Instructions for the task >>
Lines from the one with "assert (H : utf8" through the end of the listing below should be set down exactly, with no other line included.

Source records >>
(* ===== verification/VmProofs.v ===== *)
(** * Variables and strings

    Variables follow lexical scoping by frames: an assignment changes exactly
    the binding a lookup finds, and a declaration inside a call is gone when
    the frame is.  Splitting a string and joining the parts gives it back. *)

From stdpp Require Import base tactics list strings option numbers.
From Stdlib Require Import ZArith NArith Lia Ascii String.
From S2P Require Import Prelude RustStr RustText RustFloat Bytecode BTree Value VmState Numeric VmClass VmWords VmMethods.

Open Scope list_scope.
Open Scope nat_scope.
Open Scope string_scope.

(** ** Variables *)

Lemma set_frames_lookup name v fs :
  match set_frames name v fs with
  | Some fs' => is_Some (lookup_frames name fs) /\ length fs' = length fs /\
      forall other, lookup_frames other fs' = if String.eqb other name then Some v else lookup_frames other fs
  | None => lookup_frames name fs = None
  end.
Proof.
  induction fs as [|f fs IH]; simpl; [done|].
  destruct (bt_contains_key name f) eqn:E; simpl.
  - apply bt_contains_get in E as [w E]. rewrite E. split; [by eexists|]. split; [done|]. intros other.
    rewrite bt_get_insert. by destruct (String.eqb other name).
  - destruct (bt_get name f) eqn:G; [by apply mk_is_Some, bt_contains_get in G; congruence|].
    destruct (set_frames name v fs) as [fs'|]; simpl; [|done].
    destruct IH as (Hs & Hl & Ho). split; [done|]. split; [by f_equal|]. intros other.
    rewrite Ho. destruct (String.eqb_spec other name) as [->|]; [by rewrite G|done].
Qed.

(** An assignment finds a variable exactly when a lookup does; it then
    changes that variable and no other, opens and closes no frame, and
    otherwise leaves the machine as it is. *)
Theorem set_existing_variable_correct (name : string) (v : Value) (s : Vm) :
  match set_existing_variable name v s with
  | Val found s' =>
      (found = true <-> is_Some (lookup_variable s name)) /\
      (forall other, lookup_variable s' other =
         if found && String.eqb other name then Some v else lookup_variable s other) /\
      length (local_variables s') = length (local_variables s) /\
      set_scopes (variables s) (local_variables s) s' = s
  | _ => False
  end.
Proof.
  unfold set_existing_variable, lookup_variable. pose proof (set_frames_lookup name v (local_variables s)) as H.
  destruct (set_frames name v (local_variables s)) as [fs|]; simpl.
  - destruct H as ([w Hw] & Hl & Ho). rewrite Hw. split; [by split; [eexists|]|].
    split; [|split; [done|by destruct s]]. intros other. rewrite Ho. by destruct (String.eqb other name).
  - rewrite H. destruct (bt_contains_key name (variables s)) eqn:E; simpl.
    + apply bt_contains_get in E. split; [done|]. split; [|split; [done|by destruct s]].
      intros other. rewrite bt_get_insert. destruct (String.eqb_spec other name) as [->|]; [by rewrite H|].
      by destruct (lookup_frames other _).
    + split; [|split; [done|by destruct s]]. rewrite <- bt_contains_get, E. done.
Qed.

(** A variable declared in a call's frame shadows its namesakes while the
    frame is open, and closing the frame gives back the scopes as they were,
    with the call's own variables. *)
Theorem declare_in_frame (name : string) (v : Value) (s : Vm) : exists inner,
  (push_variable_frame ;;! declare_variable name v) s = Val tt inner /\
  lookup_variable inner name = Some v /\
  (forall other, other <> name -> lookup_variable inner other = lookup_variable s other) /\
  pop_variable_frame inner = Val [(name, v)] s.
Proof.
  eexists. split; [reflexivity|]. unfold lookup_variable. simpl. rewrite String.eqb_refl.
  split; [done|]. split; [|by destruct s].
  intros other Hne. by rewrite (proj2 (String.eqb_neq other name)).
Qed.

(** ** Splitting and joining *)

#[local] Arguments String.append : simpl nomatch.

Lemma substring_whole (s : string) : substring 0 (String.length s) s = s.
Proof. induction s as [|c s IH]; simpl; [done|by rewrite IH]. Qed.

Lemma starts_with_split d s : starts_with d s = true ->
  s = d ++ substring (String.length d) (String.length s - String.length d) s.
Proof.
  revert s. induction d as [|a d IH]; intros s H.
  - simpl. rewrite Nat.sub_0_r. by rewrite substring_whole.
  - destruct s as [|b s]; [done|]. simpl in H. apply andb_prop in H as [->%Ascii.eqb_eq H]. simpl. f_equal. by apply IH.
Qed.

Lemma string_find_split d s i : string_find d s = Some i ->
  s = substring 0 i s ++ d ++ substring (i + String.length d) (String.length s - (i + String.length d)) s.
Proof.
  revert i. induction s as [|c s IH]; intros i H; simpl string_find in H.
  - destruct (starts_with d "") eqn:E; [|done]. injection H as <-. by apply starts_with_split in E.
  - destruct (starts_with d (String c s)) eqn:E.
    + injection H as <-. by apply starts_with_split in E.
    + destruct (string_find d s) as [j|] eqn:F; [|done]. injection H as <-. simpl. f_equal. by apply IH.
Qed.

Lemma starts_with_prefix d s i : starts_with d (substring 0 i s) = true -> starts_with d s = true.
Proof.
  revert s i. induction d as [|a d IH]; intros s i; [by destruct s|]. destruct s as [|b s], i as [|i]; simpl; try done.
  intros [-> H]%andb_prop. simpl. by eapply IH.
Qed.

(** Nothing before the first occurrence contains the delimiter. *)
Lemma string_find_first d s i : d <> "" -> string_find d s = Some i -> string_contains d (substring 0 i s) = false.
Proof.
  intros Hd. revert i. induction s as [|c s IH]; intros i H; simpl string_find in H.
  - by destruct d.
  - destruct (starts_with d (String c s)) eqn:E.
    + injection H as <-. by destruct d.
    + destruct (string_find d s) as [j|] eqn:F; [|done]. injection H as <-. cbn [substring string_contains].
      rewrite (IH j) by done. destruct (starts_with d (String c (substring 0 j s))) eqn:G; [|done].
      change (String c (substring 0 j s)) with (substring 0 (S j) (String c s)) in G. 
      apply starts_with_prefix in G. congruence.
Qed.

Lemma contains_find d s : string_find d s = None -> string_contains d s = false.
Proof.
  induction s as [|c s IH]; cbn [string_find string_contains]; (destruct (starts_with _ _); [done|]); [done|].
  destruct (string_find d s); [done|]. intros _. by apply IH.
Qed.

Lemma split_on_ne fuel d s : exists p ps, split_on fuel d s = p :: ps.
Proof. destruct fuel; simpl; [by eexists _, _|]. case_match; by eexists _, _. Qed.

Lemma split_on_concat fuel d s : String.concat d (split_on fuel d s) = s.
Proof.
  revert s. induction fuel as [|fuel IH]; intros s; cbn [split_on]; [done|].
  destruct (string_find d s) as [i|] eqn:E; [|done].
  pose proof (string_find_split _ _ _ E) as Hs.
  set (rest := substring (i + String.length d) _ s) in *. pose proof (IH rest) as Hr.
  destruct (split_on_ne fuel d rest) as (p & ps & Hp). rewrite Hp in *. rewrite <- Hr in Hs. by rewrite Hs at 2.
Qed.

Lemma substring_length i n (s : string) : String.length (substring i n s) <= n.
Proof.
  revert i n. induction s as [|c s IH]; intros [|i] [|n]; simpl; try lia; [|apply IH..].
  specialize (IH 0 n). lia.
Qed.

Lemma split_on_parts fuel d s : d <> "" -> String.length s <= fuel ->
  Forall (fun p => string_contains d p = false) (split_on fuel d s).
Proof.
  intros Hd. revert s. induction fuel as [|fuel IH]; intros s Hf; cbn [split_on].
  - destruct s; [|simpl in Hf; lia]. apply Forall_singleton. by destruct d.
  - destruct (string_find d s) as [i|] eqn:E; [|by apply Forall_singleton, contains_find].
    apply Forall_cons_2; [by apply string_find_first|]. apply IH.
    pose proof (substring_length (i + String.length d) (String.length s - (i + String.length d)) s).
    destruct d; [done|simpl in *; lia].
Qed.

Lemma split_string_correct d s : d <> "" ->
  String.concat d (split_string d s) = s /\ Forall (fun p => string_contains d p = false) (split_string d s).
Proof. intros Hd. split; [apply split_on_concat|by apply split_on_parts]. Qed.

Lemma concat_chars cs : String.concat "" ((fun c => from_bytes (encode [c])) <$> cs) = from_bytes (encode cs).
Proof.
  induction cs as [|c cs IH]; [done|]. rewrite fmap_cons.
  assert (H : forall x xs, String.concat "" (x :: xs) = x ++ String.concat "" xs).
  { intros x [|y xs]; [|done]. simpl. symmetry. induction x as [|a x IHx]; simpl; [done|by f_equal]. }
  rewrite H, IH. unfold encode. simpl. rewrite app_nil_r.
  induction (encode_char c) as [|b l IHl]; simpl; [done|by f_equal].
Qed.

Lemma all_strings_of strs m : all_strings (Value.String <$> strs) m = Ok strs.
Proof. induction strs as [|x strs IH]; [done|]. rewrite fmap_cons. cbn [all_strings]. by rewrite IH. Qed.

Lemma join_array strs l d st m s : snapshot (store s) l = Value.String <$> strs -> stack s = Value.String d :: st ->
  method_join (Value.Array l) m s = Val (Value.String (String.concat d strs)) (set_stack st s).
Proof.
  intros Hl Hst. unfold method_join, pop_string, vbind, pop. rewrite Hst. unfold vget, vret, vlift. simpl.
  rewrite Hl, all_strings_of. done.
Qed.

Lemma new_array_snapshot vs s : exists l s', new_array vs s = Val (Value.Array l) s' /\
  snapshot (store s') l = vs /\ stack s' = stack s.
Proof.
  eexists _, _. split; [reflexivity|]. simpl. split; [|done].
  unfold snapshot. by rewrite lookup_app_r, Nat.sub_diag by done.
Qed.

(** Splitting a string gives an array of strings none of which contains
    the delimiter, and joining that array with the same delimiter gives the
    string back; the empty delimiter splits into characters. *)
Theorem split_join (str d m1 m2 : string) (st : list Value) (s : Vm) : utf8 (as_bytes str) ->
  exists strs l s1,
    method_split (Value.String str) m1 (set_stack (Value.String d :: st) s) = Val (Value.Array l) s1 /\
    snapshot (store s1) l = Value.String <$> strs /\ stack s1 = st /\
    (d <> "" -> Forall (fun p => string_contains d p = false) strs) /\
    method_join (Value.Array l) m2 (set_stack (Value.String d :: st) s1) =
      Val (Value.String str) (set_stack st s1).
Proof.
  intros [cs Hcs].
  assert (Hs : exists strs, String.concat d strs = str /\ (d <> "" -> Forall (fun p => string_contains d p = false) strs) /\
    method_split (Value.String str) m1 (set_stack (Value.String d :: st) s) =
    new_array (Value.String <$> strs) (set_stack st s)).
  { unfold method_split, pop_string, vbind, pop, vret. simpl. destruct (String.eqb_spec d "") as [->|Hd].
    - exists ((fun c => from_bytes (encode [c])) <$> cs). split; [|split; [done|]].
      + rewrite concat_chars, (utf8_chars_encode _ _ Hcs). apply string_of_list_ascii_of_string.
      + unfold string_chars, vlift, chars. rewrite Hcs. by rewrite <- list_fmap_compose.
    - exists (split_string d str). destruct (split_string_correct d str Hd). by split. }
  destruct Hs as (strs & Hc & Hp & Hm). exists strs.
  destruct (new_array_snapshot (Value.String <$> strs) (set_stack st s)) as (l & s1 & Hn & Hl & Hst).
  exists l, s1. split; [congruence|]. split; [done|]. split; [done|]. split; [done|].
  by rewrite (join_array strs l d st), Hc.
Qed.

Lemma split_join_witness : utf8 (as_bytes "a,b,,c") /\
  exists strs l s1,
    method_split (Value.String "a,b,,c") "split" (set_stack [Value.String ","] default_vm) = Val (Value.Array l) s1 /\
    snapshot (store s1) l = Value.String <$> strs /\ stack s1 = [] /\
    ("," <> "" -> Forall (fun p => string_contains "," p = false) strs) /\
    method_join (Value.Array l) "join" (set_stack [Value.String ","] s1) =
      Val (Value.String "a,b,,c") (set_stack [] s1).
Proof.
  assert (H : utf8 (as_bytes "a,b,,c")) by (eexists; vm_compute; reflexivity).
  split; [exact H|]. apply (split_join "a,b,,c" "," "split" "join" [] default_vm H).
Defined.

The completed task >>
  assert (H : utf8 (as_bytes "a,b,,c")) by (eexists; vm_compute; reflexivity).
  split; [exact H|]. apply (split_join "a,b,,c" "," "split" "join" [] default_vm H).
Defined.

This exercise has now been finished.